На пленуме политбюро он дал указание всем священным коровам оппортунизма высказаться в том же духе. Нужно было видеть этот букет лицемерных физиономий! "Арнальдо Очоа, предавший высокое звание национального героя, имел в своем распоряжении судно, нагруженное более чем ста тоннами кокаина… Судно, находилось в водах Анголы. Он намеревался обменять наркотики на оружие, чтобы затем совершить военный переворот, направленный против нашей Революции…"
Какое богатое воображение! Да с таким количеством наркотиков он вполне мог объявить войну целой галактике! И какой цинизм!
На Кубе кокаин был повсюду. За несколько месяцев до этого события мой друг Роже пришел домой с полной пробиркой наркотика, который он обнаружил в огромном количестве на островке, куда Гильермо Гарсиа, его начальник, похититель воды в квартале, отправил его за дичью, предназначенной туристам.
В Гаване было столько кокаина, что он в конце концов вытеснил ангольскую и колумбийскую марихуану. К его существованию на Кубе относились так снисходительно, что люди покупали и перевозили его в мешках из-под сахара из квартала в квартал, из провинции в провинцию.

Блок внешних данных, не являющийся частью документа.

Lemma dissolve_preconditions_witness :
  (dissolve {| summaryID := "sum_a"; apply := true; purge := false |} 1 exampleNow
            exampleStore).1
  = inl (ErrNotInActiveContext "sum_a" 1)
  ∧ (∃ k d, (dissolve {| summaryID := "sum_l"; apply := true; purge := false |} 1
                      exampleNow exampleStore).1 = inl (ErrNotCondensed "sum_l" k d))
  ∧ (dissolve {| summaryID := "sum_e"; apply := true; purge := false |} 1 exampleNow
              exampleStore).1 = inl (ErrNoParents "sum_e")
  ∧ (∃ s ci, (s, ci) ∈ target_rows twiceStore 1 "sum_x"
             ∧ planLines twiceStore 1 (targetOf s ci) (parentsOfTarget twiceStore "sum_x")
               `prefix_of` w_stdout (dissolve (dissolveX true false) 1 exampleNow
                                              twiceStore).2).
Proof.
  split_and!.
  - destruct (dissolve {| summaryID := "sum_a"; apply := true; purge := false |} 1
                       exampleNow exampleStore) as [r w] eqn:E.
    destruct (dissolve_preconditions _ _ _ _ _ _ E) as (H1 & _ & _).
    apply H1. intros (s & ci & _ & Hci & _ & _ & Hsum & _). simpl in Hci, Hsum.
    repeat (apply elem_of_cons in Hci as [->|Hci]); try discriminate.
    by apply elem_of_nil in Hci.
  - destruct (dissolve {| summaryID := "sum_l"; apply := true; purge := false |} 1
                       exampleNow exampleStore) as [r w] eqn:E.
    destruct (dissolve_preconditions _ _ _ _ _ _ E) as (_ & H2 & _).
    apply H2.
    + exists (exampleSummary "sum_l" 1 "leaf" 0 "2025-01-01T06"), (summaryItem 1 4 "sum_l").
      simpl. rewrite !elem_of_cons. tauto.
    + simpl. intros s Hs Hid _.
      repeat (apply elem_of_cons in Hs as [->|Hs]); try discriminate.
      by apply elem_of_nil in Hs.
  - destruct (dissolve {| summaryID := "sum_e"; apply := true; purge := false |} 1
                       exampleNow exampleStore) as [r w] eqn:E.
    destruct (dissolve_preconditions _ _ _ _ _ _ E) as (_ & _ & H3 & _).
    apply H3.
    + exists (exampleSummary "sum_e" 1 "condensed" 1 "2025-01-01T05"), (summaryItem 1 3 "sum_e").
      simpl. rewrite !elem_of_cons. tauto.
    + simpl. intros s Hs Hid _.
      repeat (apply elem_of_cons in Hs as [->|Hs]); try discriminate; try reflexivity.
      by apply elem_of_nil in Hs.
    + simpl. intros e He.
      repeat (apply elem_of_cons in He as [->|He]); try discriminate.
      by apply elem_of_nil in He.
  - destruct (dissolve (dissolveX true false) 1 exampleNow twiceStore) as [r w] eqn:E.
    destruct (dissolve_preconditions _ _ _ _ _ _ E) as (_ & _ & _ & H4).
    apply H4; clear E H4.
    + exists (exampleSummary "sum_x" 1 "condensed" 1 "2025-01-01T04"), (summaryItem 1 1 "sum_x").
      simpl. rewrite !elem_of_cons. tauto.
    + simpl. intros s Hs Hid _.
      repeat (apply elem_of_cons in Hs as [->|Hs]); try discriminate Hid; try reflexivity.
      by apply elem_of_nil in Hs.
    + vm_compute. intros Hnil. discriminate Hnil.
Defined.
(** * gemini-proxy: the generation gateway, embedded and verified

    The repository holds two serverless handlers that forward a
    generation request to the Gemini API:

    - [api/generate.js], the open variant;
    - a second handler that first checks a Firebase ID token, the
      authenticated variant.

    Both are embedded below as functions in a small state-and-exception
    monad: the state is the chronological list of observable effects
    (console output, token verification, upstream calls, timers), and the
    outside world (environment variables, the identity service, the
    upstream API) is an explicit [Env] record of oracles. *)

From Stdlib Require Import ZArith Lia.
From stdpp Require Import base strings list gmap.

Set Warnings "-register-all".

Local Open Scope string_scope.
Local Open Scope list_scope.
Local Open Scope Z_scope.

(** ** JavaScript values *)

(** The values a parsed JSON body, a decoded token or an object literal of
    the handlers can hold. Numbers are kept as integers: the handlers only
    ever test a number for truthiness. An object is the list of its own
    properties, the first binding of a key being its value. *)
Inductive JValue : Type :=
| JUndefined
| JNull
| JBool (b : bool)
| JNum (n : Z)
| JStr (s : string)
| JArr (items : list JValue)
| JObj (fields : list (string * JValue)).

(** [!!v] of JavaScript. *)
Definition truthy (v : JValue) : bool :=
  match v with
  | JUndefined | JNull => false
  | JBool b => b
  | JNum n => negb (n =? 0)
  | JStr s => negb (String.eqb s "")
  | JArr _ | JObj _ => true
  end.

Definition nullish (v : JValue) : bool :=
  match v with
  | JUndefined | JNull => true
  | _ => false
  end.

(** [Array.isArray(v)]. *)
Definition isArray (v : JValue) : bool :=
  match v with
  | JArr _ => true
  | _ => false
  end.

Fixpoint lookup_field (k : string) (fields : list (string * JValue)) : JValue :=
  match fields with
  | [] => JUndefined
  | (k', v) :: rest => if String.eqb k k' then v else lookup_field k rest
  end.

(** [v.k] on a value that is neither [null] nor [undefined], for the
    property names the handlers use ([parts], [systemInstruction],
    [candidates], [content], [text], [uid]): none of them is an index or a
    name found on the prototype of a primitive or of an array, so only an
    object can carry them. *)
Definition prop (v : JValue) (k : string) : JValue :=
  match v with
  | JObj fields => lookup_field k fields
  | _ => JUndefined
  end.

Кокаина было так много, что порой в голову приходила мысль о том, не является ли он основной причиной неисчислимых революционных демонстраций и беспрерывных учений отрядов Народной милиции. Кокаин не был ни для кого секретом. Он являлся частью повседневного народного творчества уже давно, и перекладывать всю ответственность на солдат, которые жили и умирали на другом континенте, было бесчестно и подло.
Очоа кормил свою армию в Анголе благодаря мелким операциям по торговле драгоценными камнями, а также заставляя Агостиньо Нето вовремя выплачивать жалованье его людям. Что касается Тони, то он имел единственную возможность платить за своих "электрических слуг", за "ниссаны" и "мерседесы". И этой возможностью была торговля наркотиками. Уже давным-давно Тони начал совершать свои челночные поездки в Майами.
А на какие средства латино-американские партизаны покупали себе оружие? На деньги, вырученные от торговли кокаином! Именно благодаря кокаину американский департамент обеспечивал себе плату за оказание военной и технической помощи другим странам.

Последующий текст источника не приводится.